Bien plus qu’une exposition, c’est une véritable balade visuelle et sonore qui nous fait vivre ou revivre le plaisir de l’art viennois : les figures de Klimt, Schiele et Hundertwasser prêtent à danser au rythme des musiques de Wagner, Beethoven, Strauss ou encore Chopin.

Une nouvelle manière de montrer qui bouscule les codes de l’art, et c’est tant mieux ! Car si certains publics peuvent être freinés par la barrière de l’établissement culturel, ils n’hésitent pourtant pas à passer la porte de l’Atelier des lumières qui a su nous parler à tous ! Les enfants semblent par exemple bien plus réceptifs à l’art, par ce type de dispositif. 

Dès son entrée, le spectateur est plongé dans cette ancienne et vaste fonderie, les formes s’enlacent et s’entrelacent sur les murs, le sol et le plafond, au rythme de la musique. Si certains déambulent à leur rythme, d’autres préfèrent profiter du spectacle assis. Si certains ne viennent qu’assister le temps de la projection, d’autres peuvent y passer l’après-midi. Un dispositif donc ingénieux qui ne pouvait pas mieux embarquer son spectateur dans ce voyage artistique. Car si les projections envahissent les murs et plafonds, elles projettent aussi les œuvres sur les spectateurs eux-mêmes, qui deviennent alors aussi acteurs du spectacle. La perception des projections change radicalement selon l’effectif, la déambulation et les sons des spectateurs. Le numérique donc, comme une nouvelle manière d’exposer mais également une nouvelle alternative permettant de montrer des œuvres difficiles à rassembler. 
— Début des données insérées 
(** X12.  The accelerated backend answers true only when [aria2c] is
    installed, exited with code 0, and left at the local path an object
    whose [st_size] is the expected size. *)
Theorem aria2_success_postcondition (url : string) (p : path) (md5 : string)
    (size : Z) (w : World) :
  fst (fetch_file_aria2 url p md5 size w) = Ret true ->
  aria2_installed w = true
  /\ fst (aria2c w (aria2_cmd url p md5) (fs w)) = Ret 0
  /\ exists nd, fs (snd (fetch_file_aria2 url p md5 size w)) !! p = Some nd
                /\ node_size nd = size.
Proof.
  unfold fetch_file_aria2, bind, check_aria2, try_except, subprocess_run.
  destruct (aria2_installed w); cbn [negb]; [|discriminate].
  destruct (aria2c w (aria2_cmd url p md5) (fs w)) as [[code|e] f'];
    [|discriminate].
  destruct (Z.eqb_spec code 0) as [->|_]; [|discriminate].
  unfold stat_size. wsimpl.
  destruct (f' !! p) as [nd|] eqn:Hp; [|discriminate].
  destruct nd as [data|sz]; cbn [node_size];
    match goal with
    | |- context [negb (?a =? size)] => destruct (Z.eqb_spec a size) as [E|_]
    end; cbn [negb ret fst snd]; try discriminate;
    intros _; wsimpl; rewrite Hp; eauto.
Qed.

Lemma aria2_success_postcondition_witness :
  fst (fetch_file_aria2 abc_url abc_path "abc123-2" 3 aria2_world) = Ret true
  /\ exists nd,
       fs (snd (fetch_file_aria2 abc_url abc_path "abc123-2" 3 aria2_world))
         !! abc_path = Some nd
       /\ node_size nd = 3.
Proof.
  assert (H : fst (fetch_file_aria2 abc_url abc_path "abc123-2" 3 aria2_world)
              = Ret true) by reflexivity.
  split; [exact H|].
  exact (proj2 (proj2 (aria2_success_postcondition _ _ _ _ _ H))).
Defined.

Lemma Ret_inj {A} (a b : A) : Ret a = Ret b -> a = b.
Proof. by intros [= ->]. Qed.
Un nouveau dispositif qui a donc largement fait ses preuves mais qui, pour autant, est au cœur de nombreux débats : Le numérique nous permet t-il de profiter de la beauté des œuvres ? Peut-on réellement parler à travers ces expositions immersives, d’expositions artistiques ? Ne serait-il pas plus adéquat de dire qu’il s’agit de « divertissement culturel » ? En bref, vient-on pour contempler l’art viennois ou vient-on pour assister à un spectacle géant ? Si les projections XXL nous permettent de contempler l’œuvre comme on ne l’a jamais vue, profite-t-on finalement de tous les détails ? De plus la musique diffusée au rythme des projections n’oriente t-elle pas notre regard sur les œuvres ? Les regarderaient-on de la même manière si elle n’était pas là ? 

  

En bref, si l’exposition ne fait pas forcément l’unanimité, venez-vous faire votre propre idée jusqu’au 6 janvier 2019!

Victime de son succès, l'exosition a été contrainte pour toutes visites en week-end, d'imposer des pré réservation via internet.